We ran some automated tests on our three Acevpn Premium locations and found connection times were speedy at 2-4 seconds, ping times were normal, and all servers appeared to be based in their promised countries.

As we mentioned above, by default the standard Acevpn configuration files allocates servers from random cities within in a country, and we found that could make for hugely variable performance.

This wasn't an issue for our local UK servers, where both delivered a capable 60-65Mbps on our 75Mbps test line.

It was a different story in France, though, where one server averaged 65Mbps, while the other managed just 30Mbps.

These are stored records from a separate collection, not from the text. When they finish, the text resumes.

(* ===== verification/Trace.v ===== *)
(** * Stack traces ([actor/process.go], [cleanTrace])

    The trace of a restart event without the frames of the recovery itself.  The
    parser of the gostackparse library is a parameter. *)

From S2P Require Import Prelude Net.

(** What the parser returns for a goroutine. *)
Record frame := mkFrame { Func : string; File : string; Line : Z }.
Record goroutine := mkGoroutine { gID : Z; State : string; Stack : list frame }.

Definition newline : string := String (Ascii.ascii_of_N 10) EmptyString.
Definition tab : string := String (Ascii.ascii_of_N 9) EmptyString.

Definition print_frame (f : frame) : string := Func f +:+ newline +:+ tab +:+ File f +:+ ":" +:+ Itoa (Line f) +:+ newline.
Definition print_trace (g : goroutine) : string :=
  foldl (fun buf f => buf +:+ print_frame f) ("goroutine " +:+ Itoa (gID g) +:+ " [" +:+ State g +:+ "]" +:+ newline) (Stack g).

Definition cleanTrace (Parse : string -> option (list goroutine)) (stack : string) : result string :=
  match Parse stack with
  | None => Ok stack
  | Some [g] => frames ← slice_from (Stack g) 4; Ok (print_trace (mkGoroutine (gID g) (State g) frames))
  | Some _ => Ok stack
  end.

(** A trace that does not parse, or not to one goroutine, stays as it is; else it
    loses the first four frames ([debug.Stack], [tryRestart], the deferred function
    and [panic] itself).  A goroutine with fewer frames would make the clean-up
    panic; no call of the runtime makes such a trace. *)
Theorem clean_trace (Parse : string -> option (list goroutine)) (stack : string) :
  match Parse stack with
  | Some [g] =>
      match Stack g with
      | _ :: _ :: _ :: _ :: frames => cleanTrace Parse stack = Ok (print_trace (mkGoroutine (gID g) (State g) frames))
      | _ => cleanTrace Parse stack = Panic IndexOutOfRange
      end
  | _ => cleanTrace Parse stack = Ok stack
  end.
Proof.
  unfold cleanTrace. destruct (Parse stack) as [[|[i st fs] [|g' gs]]|]; try done. cbn [Stack gID State].
  destruct fs as [|f1 [|f2 [|f3 [|f4 fs]]]]; try done. unfold slice_from, zlen. cbn [length].
  destruct (Z.ltb_spec (Z.of_nat (S (S (S (S (length fs)))))) 4); [lia|done].
Qed.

US servers were generally acceptable, with most giving us around 20-30Mbps, but one barely reaching a sluggish 5Mbps.

You could work around this by deleting the slower servers from the configuration files, and that should ensure Acevpn generally gets you decent speeds. Or you could upgrade to Acevpn's costly Ultimate VPN plan, which apparently gets you access to a 'fast gigabit network.'  But it might be easier to just choose one of Acevpn's top competitors, where you'll typically get better speeds and many more features for a fraction of the price.

Final verdict

Acevpn does some things right, particularly with its Netflix and other website unblocking, but the lack of apps, the basic service specs and awkward manual setup lets the service down. The company needs some major investment before it can begin to compete with the top VPNs.